La sopravvivenza dopo 5 anni dalla diagnosi è del 68% per le neoplasie comuni e solo del 55% per quelle rare. La dr.ssa Annalisa Trama dell'Istituto Nazionale dei Tumori di Milano illustra tutte le iniziative a livello europeo: “In Italia, però, non è ancora operativa una Rete Nazionale per i tumori rari”
MILANO – Poco conosciuti e con una prognosi peggiore dei tumori comuni: sono i tumori rari, che rappresentano il 24% di tutti i nuovi casi di tumore e riguardano circa 5 milioni di persone nell'Unione Europea e 900mila in Italia.
In tutto sono esattamente 198 (qui la lista), ma quali criteri sono stati adottati per considerarli rari? I tumori rari, infatti, sono a tutti gli effetti delle malattie rare, ma per definirli non si utilizza il criterio scelto dall'Unione Europea per queste patologie, ovvero una prevalenza inferiore ai 5 casi su 10.000 persone. Il criterio per identificare un tumore raro si basa invece sull'incidenza, e la soglia è di 6 casi su 100.000 nella popolazione europea.

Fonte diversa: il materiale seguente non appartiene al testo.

Lemma forward_one_sink_other σ kw h :
  kw.2 ≠ h → get_sink (forward_one p σ kw) h = get_sink σ h.
Proof.
  intros Hne. unfold forward_one, sink_Write.
  destruct (sink_fails (get_sink σ kw.2)); simpl;
    unfold get_sink; simpl; by rewrite lookup_insert_ne.
Qed.

Lemma forward_one_fails σ kw h :
  sink_fails (get_sink (forward_one p σ kw) h) = sink_fails (get_sink σ h).
Proof.
  destruct (decide (kw.2 = h)) as [<-|Hne].
  - rewrite forward_one_sink_same. simpl. by destruct (sink_fails (get_sink σ kw.2)).
  - by rewrite forward_one_sink_other.
Qed.

Lemma fanout_frame l : ∀ σ,
  let σ' := foldl (forward_one p) σ l in
  os_Stdout σ' = os_Stdout σ ∧ os_Stderr σ' = os_Stderr σ ∧
  stdoutForwarder σ' = stdoutForwarder σ ∧ stderrForwarder σ' = stderrForwarder σ ∧
  files σ' = files σ ∧ fd_left σ' = fd_left σ ∧
  goroutines σ' = goroutines σ ∧ trace σ' = trace σ.
Proof.
  induction l as [|kw l IH]; intros σ; simpl; [tauto|].
  specialize (IH (forward_one p σ kw)). simpl in IH.
  pose proof (forward_one_frame σ kw) as F. simpl in F.
  destruct IH as (->&->&->&->&->&->&->&->). tauto.
Qed.

Lemma fanout_fails l : ∀ σ h,
  sink_fails (get_sink (foldl (forward_one p) σ l) h) = sink_fails (get_sink σ h).
Proof.
  induction l as [|kw l IH]; intros σ h; simpl; [done|].
  by rewrite IH, forward_one_fails.
Qed.

Lemma fanout_calls l : ∀ σ h,
  sink_calls (get_sink (foldl (forward_one p) σ l) h) =
    sink_calls (get_sink σ h) ++ replicate (mult h l) p.
Proof.
  induction l as [|kw l IH]; intros σ h; simpl.
  - by rewrite app_nil_r.
  - rewrite IH. unfold mult. destruct (decide (kw.2 = h)) as [<-|Hne].
    + rewrite filter_cons_True by done. rewrite forward_one_sink_same. simpl.
      destruct (sink_fails (get_sink σ kw.2)); simpl; by rewrite <- app_assoc.
    + rewrite filter_cons_False by done. by rewrite forward_one_sink_other.
Qed.
(** The outer loop, started at cell [k], appends one entry per kept cell. *)
Lemma cell_loop_appends (psi mrna : list float64) (cell_metric : metric) :
  forall (n k : nat) (acc acc' : list float64 * list float64 * list float64),
    (k + n <= length psi)%nat ->
    foldM (cell_step psi mrna cell_metric) (seq k n) acc = Some acc' ->
    let cells := filter (cell_defined psi) (seq k n) in
    acc' = (fst (fst acc) ++ map (fun i => nth i psi NaN) cells,
            snd (fst acc) ++ map (cell_estimate psi cell_metric) cells,
            snd acc ++ map (fun i => nth i mrna NaN) cells).
Proof.
  induction n as [| n IH]; intros k acc acc' Hk Hrun cells; subst cells.
  - simpl in Hrun. injection Hrun as <-. simpl.
    rewrite !app_nil_r. destruct acc as [[o a] m]. reflexivity.
  - cbn [foldM seq] in Hrun. destruct acc as [[o a] m].
    unfold cell_step at 1 in Hrun.
    destruct (nth_error psi k) as [psi_o|] eqn:Hpsi.
    2:{ apply nth_error_None in Hpsi. lia. }
    cbv beta iota zeta delta [bind] in Hrun.
    assert (Hnth : nth k psi NaN = psi_o) by (apply nth_error_nth; exact Hpsi).
    assert (Hdef : cell_defined psi k = negb (isnan psi_o))
      by (unfold cell_defined; rewrite Hnth; reflexivity).
    change (seq k (S n)) with (k :: seq (S k) n).
    change (filter (cell_defined psi) (k :: seq (S k) n))
      with (if cell_defined psi k
            then k :: filter (cell_defined psi) (seq (S k) n)
            else filter (cell_defined psi) (seq (S k) n)).
    rewrite Hdef.
    destruct (isnan psi_o) eqn:Hnan;
      cbv beta iota delta [negb] in Hrun; simpl negb; cbv iota.
    + apply IH in Hrun; [|lia]. exact Hrun.
    + destruct (nth_error mrna k) as [mrna_k|] eqn:Hm; [|discriminate].
      cbv beta iota zeta delta [bind] in Hrun.
      destruct (nth_error (fst cell_metric) k) as [neighbors|] eqn:Hnb;
        [|discriminate].
      cbv beta iota zeta delta [bind] in Hrun.
      destruct (nth_error (snd cell_metric) k) as [weights|] eqn:Hw;
        [|discriminate].
      cbv beta iota zeta delta [bind] in Hrun.
      destruct (foldM (neighbor_step psi neighbors weights)
                      (seq 1 (length neighbors - 1)) (Fin 0, Fin 0))
        as [[psi_sum weight_sum]|] eqn:Hinner; [|discriminate].
      cbv beta iota zeta delta [bind] in Hrun.
      rewrite (neighbor_loop_estimate _ _ _ Hinner) in Hrun.
      apply IH in Hrun; [|lia]. rewrite Hrun. simpl.
      rewrite <- !app_assoc. simpl.
      unfold cell_estimate at 2.
      rewrite (nth_error_nth _ _ _ Hnb), (nth_error_nth _ _ _ Hw).
      rewrite Hnth, (nth_error_nth _ _ _ Hm). reflexivity.
Qed.

(** What [get_arrays] returns when it returns. *)
Lemma get_arrays_returns (psi mrna : list float64) (cell_metric : metric)
  (o a m : list float64) :
  get_arrays psi mrna cell_metric = Some (o, a, m) ->
  o = map (fun i => nth i psi NaN) (scored_cells psi)
  /\ a = map (cell_estimate psi cell_metric) (scored_cells psi)
  /\ m = map (fun i => collapse_mrna (nth i mrna NaN)) (scored_cells psi).
Proof.
  unfold get_arrays. intros H.
  destruct (foldM (cell_step psi mrna cell_metric) (seq 0 (length psi))
                  ([], [], [])) as [[[o' a'] m']|] eqn:Hloop; [|discriminate].
  simpl in H. injection H as <- <- <-.
  apply cell_loop_appends in Hloop; [|lia]. simpl in Hloop.
  injection Hloop as -> -> ->.
  unfold scored_cells. rewrite map_map. repeat split; reflexivity.
Qed.

Lemma py_index_ok {A : Type} (l : list A) (i : Z) :
  index_ok (length l) i = true -> exists x, py_index l i = Some x.
Proof.
  unfold index_ok, py_index. intros H.
  apply andb_true_iff in H. destruct H as [Hlo Hhi].
  apply Z.leb_le in Hlo. apply Z.ltb_lt in Hhi.
  destruct (0 <=? i)%Z eqn:Hsign.
  - apply Z.leb_le in Hsign.
    destruct (nth_error l (Z.to_nat i)) as [x|] eqn:E; [eauto|].
    apply nth_error_None in E. lia.
  - apply Z.leb_gt in Hsign. cbv zeta.
    replace (- Z.of_nat (length l) <=? i)%Z with true
      by (symmetry; apply Z.leb_le; lia).
    destruct (nth_error l (Z.to_nat (Z.of_nat (length l) + i))) as [x|] eqn:E;
      [eauto|].
    apply nth_error_None in E. lia.
Qed.

(** On a well-formed graph the loops raise no [IndexError]. *)
Lemma neighbor_loop_total (psi : list float64) (neighbors : list Z)
  (weights : list float64) :
  forallb (index_ok (length psi)) neighbors = true ->
  (length neighbors <= length weights)%nat ->
  forall (n k : nat) (acc : float64 * float64),
    (n <= length neighbors - k)%nat ->
    exists acc',
      foldM (neighbor_step psi neighbors weights) (seq k n) acc = Some acc'.
Proof.
  intros Hidx Hlen. rewrite forallb_forall in Hidx.
  induction n as [| n IH]; intros k acc Hk.
  - simpl. eauto.
  - simpl. destruct acc as [psi_sum weight_sum].
    unfold neighbor_step at 1.
    destruct (nth_error neighbors k) as [n_k|] eqn:Hnk.
    2:{ apply nth_error_None in Hnk. lia. }
    simpl.
    destruct (py_index_ok psi n_k) as [psi_n Hobs].
    { apply Hidx. eapply nth_error_In. exact Hnk. }
    rewrite Hobs. simpl.
    destruct (isnan psi_n); simpl.
    + apply IH. lia.
    + destruct (nth_error weights k) as [w_k|] eqn:Hwk.
      2:{ apply nth_error_None in Hwk. lia. }
      simpl. apply IH. lia.
Qed.

Lemma cell_loop_total (psi mrna : list float64) (cell_metric : metric) :
  well_formed psi mrna cell_metric = true ->
  forall (n k : nat) (acc : list float64 * list float64 * list float64),
    (k + n <= length psi)%nat ->
    exists acc',
      foldM (cell_step psi mrna cell_metric) (seq k n) acc = Some acc'.
Proof.
  unfold well_formed. intros Hwf.
  apply andb_true_iff in Hwf. destruct Hwf as [Hwf Hcells].
  apply andb_true_iff in Hwf. destruct Hwf as [Hwf Hlw].
  apply andb_true_iff in Hwf. destruct Hwf as [Hlm Hln].
  apply Nat.leb_le in Hlm, Hln, Hlw.
  rewrite forallb_forall in Hcells.
  induction n as [| n IH]; intros k acc Hk.
  - simpl. eauto.
  - simpl. destruct acc as [[o a] m].
    unfold cell_step at 1.
    destruct (nth_error psi k) as [psi_o|] eqn:Hpsi.
    2:{ apply nth_error_None in Hpsi. lia. }
    simpl. destruct (isnan psi_o); simpl.
    + apply IH. lia.
    + destruct (nth_error mrna k) as [mrna_k|] eqn:Hm.
      2:{ apply nth_error_None in Hm. lia. }
      simpl.
      destruct (nth_error (fst cell_metric) k) as [neighbors|] eqn:Hnb.
      2:{ apply nth_error_None in Hnb. lia. }
      simpl.
      destruct (nth_error (snd cell_metric) k) as [weights|] eqn:Hw.
      2:{ apply nth_error_None in Hw. lia. }
      simpl.
      assert (Hcell := Hcells k).
      rewrite (nth_error_nth _ _ _ Hnb), (nth_error_nth _ _ _ Hw) in Hcell.
      assert (Hin : In k (seq 0 (length psi))) by (apply in_seq; lia).
      apply Hcell in Hin. apply andb_true_iff in Hin.
      destruct Hin as [Hidx Hlen]. apply Nat.leb_le in Hlen.
      destruct (@neighbor_loop_total psi neighbors weights Hidx Hlen
                  (length neighbors - 1)%nat 1%nat (Fin 0, Fin 0))
        as [[s w] Hinner].
      { lia. }
      rewrite Hinner. simpl. apply IH. lia.
Qed.

Lemma get_arrays_well_formed (psi mrna : list float64)
  (cell_metric : metric) :
  well_formed psi mrna cell_metric = true ->
  get_arrays psi mrna cell_metric
  = Some (map (fun i => nth i psi NaN) (scored_cells psi),
          map (cell_estimate psi cell_metric) (scored_cells psi),
          map (fun i => collapse_mrna (nth i mrna NaN)) (scored_cells psi)).
Proof.
  intros Hwf.
  destruct (cell_loop_total psi mrna cell_metric Hwf (length psi) 0
              ([], [], [])) as [[[o a] m] Hloop]; [lia|].
  assert (H : get_arrays psi mrna cell_metric
              = Some (o, a, map collapse_mrna m)).
  { unfold get_arrays. rewrite Hloop. reflexivity. }
  rewrite H. apply get_arrays_returns in H.
  destruct H as [-> [-> ->]]. reflexivity.
Qed.

Lemma fgt_0_0 : fgt (Fin 0) (Fin 0) = false.
Proof. unfold fgt. simpl. apply Rltb_false. lra. Qed.

(** C4.  On a well-formed graph [get_arrays] keeps exactly the cells with a
    defined observation, each paired with its own observed value; the
    neighbourhood estimate of a kept cell is the weighted average of the
    observations of its neighbours at list positions 1 onward (position 0 is
    left out), skipping the neighbours whose observation is [nan], divided by
    the sum of the weights of those that contributed; when no neighbour
    contributes, or the contributing weights sum to 0, the estimate is [nan]
    and the cell is still kept. *)
Theorem get_arrays_neighborhood_estimate (psi mrna : list float64)
  (cell_metric : metric) :
  well_formed psi mrna cell_metric = true ->
  get_arrays psi mrna cell_metric
  = Some (map (fun i => nth i psi NaN) (scored_cells psi),
          map (fun i =>
                 neighborhood_estimate psi (nth i (fst cell_metric) [])
                                       (nth i (snd cell_metric) []))
              (scored_cells psi),
          map (fun i => collapse_mrna (nth i mrna NaN)) (scored_cells psi))
  /\ (forall i : nat,
        In i (scored_cells psi)
        <-> (i < length psi)%nat /\ isnan (nth i psi NaN) = false)
  /\ (forall (neighbors : list Z) (weights : list float64),
        let used :=
          filter (fun pw => negb (isnan (fst pw)))
                 (combine (map (observation psi) (tl neighbors))
                          (tl weights)) in
        neighborhood_estimate psi neighbors weights
        = (if fgt (np_sum (map snd used)) (Fin 0)
           then fdiv (np_sum (map (fun pw => fmul (fst pw) (snd pw)) used))
                     (np_sum (map snd used))
           else NaN)
        /\ (used = [] -> neighborhood_estimate psi neighbors weights = NaN)
        /\ (np_sum (map snd used) = Fin 0 ->
            neighborhood_estimate psi neighbors weights = NaN)).
Proof.
  intros Hwf. split; [|split].
  - apply get_arrays_well_formed. exact Hwf.
  - intros i. unfold scored_cells. rewrite filter_In, in_seq.
    unfold cell_defined. rewrite negb_true_iff. split.
    + intros [H1 H2]. split; [lia | exact H2].
    + intros [H1 H2]. split; [lia | exact H2].
  - intros neighbors weights used. split; [reflexivity|]. split.
    + intros Hnil. unfold neighborhood_estimate, contributions.
      fold used. rewrite Hnil. cbv zeta. cbn [map]. unfold np_sum.
      cbn [fold_left]. rewrite fgt_0_0. reflexivity.
    + intros Hzero. unfold neighborhood_estimate, contributions.
      fold used. cbv zeta. rewrite Hzero, fgt_0_0. reflexivity.
Qed.

End Smoother.

(** ** Loops over indices as maps over the arrays *)

Section IndexLoops.

Lemma bind_assoc {A B C : Type} (m : option A) (f : A -> option B)
  (g : B -> option C) :
  (b <- (a <- m ;; f a) ;; g b) = (a <- m ;; b <- f a ;; g b).
Proof. destruct m; reflexivity. Qed.

Lemma foldM_ext {A S : Type} (f g : S -> A -> option S) (l : list A) :
  (forall s a, f s a = g s a) -> forall s, foldM f l s = foldM g l s.
Proof.
  intros H. induction l as [| a l IH]; intros s; simpl; [reflexivity|].
  rewrite H. destruct (g s a); simpl; [apply IH | reflexivity].
Qed.

Lemma mapM_ext {A B : Type} (f g : A -> option B) (l : list A) :
  (forall a, f a = g a) -> mapM f l = mapM g l.
Proof.
  intros H. induction l as [| a l IH]; simpl; [reflexivity|].
  rewrite H, IH. reflexivity.
Qed.

Lemma mapM_length {A B : Type} (f : A -> option B) (l : list A)
  (bs : list B) : mapM f l = Some bs -> length bs = length l.
Proof.
  revert bs. induction l as [| a l IH]; intros bs H; simpl in H.
  - injection H as <-. reflexivity.
  - destruct (f a) as [b|]; [|discriminate]. simpl in H.
    destruct (mapM f l) as [bs'|]; [|discriminate]. simpl in H.
    injection H as <-. simpl. f_equal. apply IH. reflexivity.
Qed.

(** A loop that appends one result per index is a [mapM]. *)
Lemma foldM_append {A B : Type} (h : A -> option B) (l : list A) :
  forall acc : list B,
    foldM (fun acc a => b <- h a ;; Some (acc ++ [b])) l acc
    = (bs <- mapM h l ;; Some (acc ++ bs)).
Proof.
  induction l as [| a l IH]; intros acc; simpl.
  - rewrite app_nil_r. reflexivity.
  - destruct (h a) as [b|]; simpl; [|reflexivity].
    rewrite IH. destruct (mapM h l) as [bs|]; simpl; [|reflexivity].
    rewrite <- app_assoc. reflexivity.
Qed.

(** Reading an array at every index in turn is traversing the array. *)
Lemma mapM_nth_error_from {A B : Type} (g : A -> option B) (l : list A) :
  forall pre : list A,
    mapM (fun i => x <- nth_error (pre ++ l) i ;; g x)
         (seq (length pre) (length l))
    = mapM g l.
Proof.
  induction l as [| x l IH]; intros pre; simpl; [reflexivity|].
  rewrite nth_error_app2 by lia. rewrite Nat.sub_diag. simpl.
  destruct (g x) as [b|]; simpl; [|reflexivity].
  specialize (IH (pre ++ [x])).
  rewrite <- app_assoc in IH. simpl in IH.
  rewrite length_app in IH. simpl in IH.
  rewrite Nat.add_1_r in IH. rewrite IH. reflexivity.
Qed.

Qual è il motivo di questa scelta per calcolarne la frequenza? Ce lo spiega la dr.ssa Annalisa Trama, della S.S.D. Epidemiologia Valutativa della Fondazione IRCSS Istituto Nazionale dei Tumori di Milano, che su questo tema ha recentemente pubblicato una revisione sulla rivista scientifica European Journal of Cancer. Fra gli autori dello studio anche il prof. Paolo Casali, Direttore della S.C. Oncologia Medica 2 dello stesso Istituto.
“L'incidenza rappresenta il numero di nuovi casi di una malattia in un determinato Paese e in un dato periodo di tempo. La prevalenza, invece, prende in considerazione tutti i casi esistenti, quindi comprende anche i pazienti diagnosticati negli anni passati ed ancora vivi. Le malattie rare sono in genere quasi croniche, perciò il metodo più adatto a misurarle è la prevalenza (che fornisce il numero di tutti i malati vivi con la diagnosi della determinata malattia); il paziente con una diagnosi di tumore, invece, se non esiste una terapia o se questa non funziona, non cronicizza ma spesso, purtroppo, ha una ridotta aspettativa di vita. L'incidenza non è influenzata dalla letalità della malattia, ed è per questo motivo che è il miglior indicatore per calcolare la frequenza dei tumori rari”, spiega la ricercatrice.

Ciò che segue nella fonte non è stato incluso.